Girard looked away, but not before Gilly caught a hint of self-consciousness in his frown. Or perhaps he was bewildered to be making this confession without benefit of torture, bewildered that Christian would even listen to him.

As Gilly herself was bewildered to find a man—a flesh-and-blood man, with regrets and scars of his own—behind the beast who’d haunted Christian’s dreams.

As the bird paused in its serenade to the new day, Stoneleigh spoke up: “This Frenchman has committed murder in peacetime on English soil. Greendale’s gun was not trained on him, and Girard cannot claim he was defending his loved ones.”

Girard examined his fingernails, as if the threat of hanging was of no moment to him, and perhaps it wasn’t.

“Gilly?” Christian looped his arms around her, which was fortunate given that the state of her knees had become unreliable. “What shall be Girard’s fate?”

The big Frenchman—Englishman?—shot her a look. His green eyes were flint hard, but in them, Gilly saw…a plea, and not for freedom. For understanding, perhaps?

All she knew was that the man she loved was no longer driven by a need to do murder—and
neither
was
she
—and indirectly, she had Girard to thank for her own survival.

Also Christian’s. “His fate is up to you, Christian.”

Christian must decide for himself when the war ended and life began anew.

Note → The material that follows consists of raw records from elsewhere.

(* ===== verification/LogProof.v ===== *)
(** * Correctness of the log

    [wpl] is a weakest precondition for log routines over the abstract view of
    the cache.  Copying a block through the cache is [copy]; write_log and
    install_trans are sequences of copies, commit is described by the exact
    list of disk writes it makes, and recovery of any prefix of that list
    gives the old or the new content of the whole transaction. *)
From stdpp Require Import functions.
From S2P Require Import Prelude Words Params Bio Buf Log.

Module LogProof.
Import Log.

(** ** Writes *)

Definition apply_writes (f : key -> block) (ws : list (key * block)) : key -> block :=
  foldl (fun f '(k, d) => <[k := d]> f) f ws.

Lemma apply_writes_app f ws1 ws2 :
  apply_writes f (ws1 ++ ws2) = apply_writes (apply_writes f ws1) ws2.
Proof. apply foldl_app. Qed.

Lemma apply_writes_notin ws : forall f k, k ∉ ws.*1 -> apply_writes f ws k = f k.
Proof.
  induction ws as [|[k' d] ws IH]; intros f k Hk; [done|]. simpl in *.
  apply not_elem_of_cons in Hk as [Hne Hk]. rewrite IH by done. by apply fn_lookup_insert_ne.
Qed.

Lemma apply_writes_in ws : forall f k d, NoDup ws.*1 -> (k, d) ∈ ws -> apply_writes f ws k = d.
Proof.
  induction ws as [|[k' d'] ws IH]; intros f k d Hnd Hin; [by apply not_elem_of_nil in Hin|].
  simpl in *. apply NoDup_cons in Hnd as [Hk Hnd].
  apply elem_of_cons in Hin as [[= -> ->]|Hin]; [|by apply IH].
  rewrite apply_writes_notin by done. apply fn_lookup_insert.
Qed.

(** ** The header block *)

(** The blocks of a transaction fit the header and can be stored in ints. *)
Definition block_ok (b : Z) : Prop := 0 <= b < FSSIZE.

Lemma length_head_bytes bl n :
  n = zlen bl -> length (head_bytes n bl) = (4 + 4 * length bl)%nat.
Proof.
  intros ->. unfold head_bytes, zlen. rewrite Nat2Z.id, firstn_all, length_app, length_le_bytes.
  f_equal. induction bl as [|b bl IH]; [done|]. cbn [fmap list_fmap concat].
  rewrite length_app, length_le_bytes, IH. simpl. lia.
Qed.

Lemma head_written bl d :
  length d = Z.to_nat BSIZE -> (length bl <= 30)%nat -> Forall block_ok bl ->
  let h := splice 0 (head_bytes (zlen bl) bl) d in
  head_n h = zlen bl /\ (forall i b, bl !! i = Some b -> head_block h i = b) /\
  length h = Z.to_nat BSIZE.
Proof.
  intros Hd Hl Hok h. change (Z.to_nat BSIZE) with 512%nat in *.
  pose proof (length_head_bytes bl _ eq_refl) as Hhb.
  assert (Hh : forall off n, (off + n <= length (head_bytes (zlen bl) bl))%nat ->
    slice off n h = slice off n (head_bytes (zlen bl) bl)).
  { intros off n Ho. unfold h, splice. rewrite take_0, app_nil_l. by apply slice_app_l. }
  split_and!.
  - unfold head_n. rewrite Hh by lia. unfold head_bytes. rewrite slice_app_l by len.
    rewrite slice_all by len. apply s32_le_val. unfold zlen. lia.
  - intros i b Hi. pose proof (lookup_lt_Some _ _ _ Hi). unfold head_block. rewrite Hh by lia.
    unfold head_bytes. rewrite slice_app_r by len. rewrite length_le_bytes.
    unfold zlen. rewrite Nat2Z.id, firstn_all.
    replace (4 + 4 * i - 4)%nat with (4 * i)%nat by lia. rewrite (slice_concat_words _ _ b) by done.
    apply s32_le_val. pose proof (Forall_lookup_1 _ _ _ _ Hok Hi) as Hb.
    unfold block_ok, FSSIZE in Hb. lia.
  - unfold h. rewrite length_splice; lia.
Qed.

Section logproof.
Context {T : Type} `{BL : BufLaws T}.

(** ** Weakest preconditions over the view *)

Definition wpl {A} (m : M (log * T) A) (l : log) (v : bview) (Q : A -> log -> bview -> Prop) : Prop :=
  forall t, bl_rep t v -> exists a l' t' v', m (l, t) = Ok a (l', t') /\ bl_rep t' v' /\ Q a l' v'.

Lemma wpl_bind {A A'} (m : M (log * T) A) (k : A -> M (log * T) A') l v Q :
  wpl m l v (fun a l' v' => wpl (k a) l' v' Q) -> wpl (bind m k) l v Q.
Proof.
  intros Hm t Ht. destruct (Hm t Ht) as (a & l1 & t1 & v1 & H1 & Hr1 & Hk).
  destruct (Hk t1 Hr1) as (b & l2 & t2 & v2 & H2 & Hr2 & HQ).
  exists b, l2, t2, v2. by rewrite (bind_run _ _ _ _ _ H1).
Qed.

Lemma wpl_mono {A} (m : M (log * T) A) l v (Q Q' : A -> log -> bview -> Prop) :
  wpl m l v Q -> (forall a l' v', Q a l' v' -> Q' a l' v') -> wpl m l v Q'.
Proof.
  intros Hm HQ t Ht. destruct (Hm t Ht) as (a & l' & t' & v' & H1 & H2 & H3).
  exists a, l', t', v'. auto.
Qed.

Lemma wpl_ret {A} (a : A) l v (Q : A -> log -> bview -> Prop) : Q a l v -> wpl (ret a) l v Q.
Proof. intros HQ t Ht. by exists a, l, t, v. Qed.

Lemma wpl_lg l v (Q : log -> log -> bview -> Prop) : Q l l v -> wpl lg l v Q.
Proof. intros HQ t Ht. by exists l, l, t, v. Qed.

Lemma wpl_upd f l v (Q : unit -> log -> bview -> Prop) : Q tt (f l) v -> wpl (upd_lg f) l v Q.
Proof. intros HQ t Ht. by exists tt, (f l), t, v. Qed.

Lemma wpl_aget {A} (xs : list A) i x l v (Q : A -> log -> bview -> Prop) :
  zget xs i = Some x -> Q x l v -> wpl (aget xs i) l v Q.
Proof. intros Hx HQ t Ht. exists x, l, t, v. by rewrite (aget_run _ _ _ _ Hx). Qed.

Lemma wpl_on_ex {A} (m : M T A) l v (Q : A -> log -> bview -> Prop) :
  (forall t, bl_rep t v -> exists a t' v', m t = Ok a t' /\ bl_rep t' v' /\ Q a l v') ->
  wpl (on m) l v Q.
Proof.
  intros Hm t Ht. destruct (Hm t Ht) as (a & t' & v' & H1 & H2 & H3).
  exists a, l, t', v'. split; [|done]. unfold on, zoom. simpl. by rewrite H1.
Qed.

Lemma wpl_bread b l v (Q : nat -> log -> bview -> Prop) :
  block_ok b -> (forall h, v_held v !! h <> Some (fsdev, b)) ->
  (fsdev, b) ∈ v_dirty v \/ Z.of_nat (size (pinned v)) < NBUF ->
  (forall h, v_held v !! h = None -> Q h l (hold h (fsdev, b) v)) ->
  wpl (on (op_bread fsdev (u32 b))) l v Q.
Proof.
  intros Hb Hh Hc HQ. rewrite u32_small by (unfold block_ok, FSSIZE in Hb; lia).
  apply wpl_on_ex. intros t Ht.
  destruct (law_bread t v b Ht Hb Hh Hc) as (h & t' & H1 & H2 & H3). eauto 10.
Qed.

Lemma wpl_data h k l v (Q : block -> log -> bview -> Prop) :
  v_held v !! h = Some k -> Q (v_mem v k) l v -> wpl (on (op_data h)) l v Q.
Proof.
  intros Hh HQ. apply wpl_on_ex. intros t Ht. pose proof (law_data t v h k Ht Hh). eauto 10.
Qed.

Lemma wpl_set h k d l v (Q : unit -> log -> bview -> Prop) :
  v_held v !! h = Some k -> Q tt l (store_mem k d v) -> wpl (on (op_set h d)) l v Q.
Proof.
  intros Hh HQ. apply wpl_on_ex. intros t Ht.
  destruct (law_set t v h k d Ht Hh) as (t' & ? & ?). eauto 10.
Qed.

Lemma wpl_bwrite h k l v (Q : unit -> log -> bview -> Prop) :
  v_held v !! h = Some k -> Q tt l (flush k v) -> wpl (on (op_bwrite h)) l v Q.
Proof.
  intros Hh HQ. apply wpl_on_ex. intros t Ht.
  destruct (law_bwrite t v h k Ht Hh) as (t' & ? & ?). eauto 10.
Qed.

Lemma wpl_brelse h k l v (Q : unit -> log -> bview -> Prop) :
  v_held v !! h = Some k -> k ∈ v_dirty v \/ v_mem v k = v_disk v k ->
  Q tt l (unhold h v) -> wpl (on (op_brelse h)) l v Q.
Proof.
  intros Hh Hk HQ. apply wpl_on_ex. intros t Ht.
  destruct (law_brelse t v h k Ht Hh Hk) as (t' & ? & ?). eauto 10.
Qed.

Lemma size_add (X : gset key) k : (size (X ∪ {[k]}) <= Datatypes.S (size X))%nat.
Proof.
  rewrite size_union_alt. assert (Hs : {[k]} ∖ X ⊆ ({[k]} : gset key)) by (intros x; by rewrite elem_of_difference; intros []).
  apply subseteq_size in Hs. rewrite size_singleton in Hs. lia.
Qed.

(** ** Copying a block *)

(** Block [ks] is copied to [kd] in the cache and written to the disk. *)
Definition copy (v : bview) (ks kd : key) : bview :=
  mkView (<[kd := v_mem v ks]> (v_mem v)) (<[kd := v_mem v ks]> (v_disk v))
    (v_trace v ++ [(kd, v_mem v ks)]) (v_held v) (v_dirty v ∖ {[kd]}).

Lemma store_flush k d v :
  flush k (store_mem k d v) =
  mkView (<[k := d]> (v_mem v)) (<[k := d]> (v_disk v)) (v_trace v ++ [(k, d)]) (v_held v)
    (v_dirty v ∖ {[k]}).
Proof. unfold flush, store_mem. simpl. by rewrite fn_lookup_insert. Qed.

(** The body of the copy loops, for the two orders in which they pick up the
    source and the destination. *)
Lemma copy_body_dst_first bd bs l v (Q : unit -> log -> bview -> Prop) (k : M (log * T) unit) b tail :
  block_ok bd -> block_ok bs -> bd <> bs -> v_held v = ∅ ->
  zget (l_block l) tail = Some b -> u32 b = bs ->
  (fsdev, bs) ∈ v_dirty v -> (fsdev, bd) ∉ v_dirty v -> Z.of_nat (size (v_dirty v)) < NBUF ->
  wpl k l (copy v (fsdev, bs) (fsdev, bd)) Q ->
  wpl (to <- on (op_bread fsdev (u32 bd)) ;;
       b <- aget (l_block l) tail ;;
       from <- on (op_bread fsdev (u32 b)) ;;
       d <- on (op_data from) ;;
       on (op_set to d) ;;
       on (op_bwrite to) ;;
       on (op_brelse from) ;;
       on (op_brelse to) ;; k) l v Q.
Proof.
  intros Hd Hs Hne Hheld Hb Hub Hds Hdd Hcap Hk. set (kd := (fsdev, bd)) in *. set (ks := (fsdev, bs)) in *.
  assert (Hkne : kd <> ks) by (intros [= ?]; done).
  apply wpl_bind, wpl_bread; [done|by rewrite Hheld| |].
  { right. unfold pinned. rewrite Hheld, map_img_empty_L, union_empty_r_L. done. }
  intros h1 Hh1. apply wpl_bind, (wpl_aget _ _ b); [done|].
  apply wpl_bind. rewrite <- (u32_small bs) in Hub by (unfold block_ok, FSSIZE in Hs; lia).
  rewrite Hub. apply wpl_bread; [done| |by left|].
  { intros h. simpl. rewrite Hheld. destruct (decide (h = h1)) as [->|Hne1].
    - rewrite lookup_insert_eq. by intros [= ?].
    - by rewrite lookup_insert_ne. }
  intros h2 Hh2. simpl in Hh2.
  assert (Hhne : h1 <> h2) by (intros ->; by rewrite lookup_insert_eq in Hh2).
  apply wpl_bind, (wpl_data h2 ks); [apply lookup_insert_eq|].
  apply wpl_bind, (wpl_set h1 kd).
  { simpl. rewrite lookup_insert_ne by done. apply lookup_insert_eq. }
  apply wpl_bind, (wpl_bwrite h1 kd).
  { simpl. rewrite lookup_insert_ne by done. apply lookup_insert_eq. }
  rewrite store_flush. simpl.
  apply wpl_bind, (wpl_brelse h2 ks); [apply lookup_insert_eq|left; set_solver|].
  apply wpl_bind, (wpl_brelse h1 kd).
  { simpl. rewrite lookup_delete_ne by done. rewrite lookup_insert_ne by done. apply lookup_insert_eq. }
  { right. simpl. by rewrite !fn_lookup_insert. }
  unfold unhold. simpl. unfold copy in Hk. rewrite Hheld in *.
  rewrite (delete_insert_id (<[h1:=kd]> ∅)) by (by rewrite lookup_insert_ne).
  rewrite delete_insert_id by done. exact Hk.
Qed.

All that remained for Gilly was to love him, regardless of his decision.

He closed his eyes and leaned on Gilly, truly leaned on her, as he had when she’d first joined his household and he’d barely been able to sleep through the night, keep down a cup of tea, or sign his name.

“Then Girard goes about his business, and I go about mine.”

“My thanks, Your Grace, for your mercy.” Girard bowed low to Gilly, collected his second, and disappeared into the morning fog.

***

“Lucy is more taken with the adventure of riding all the way up to Town with you than she is traumatized to know Marcus is dead.” Christian might have been discussing the weather, not murder most foul, and murder narrowly averted.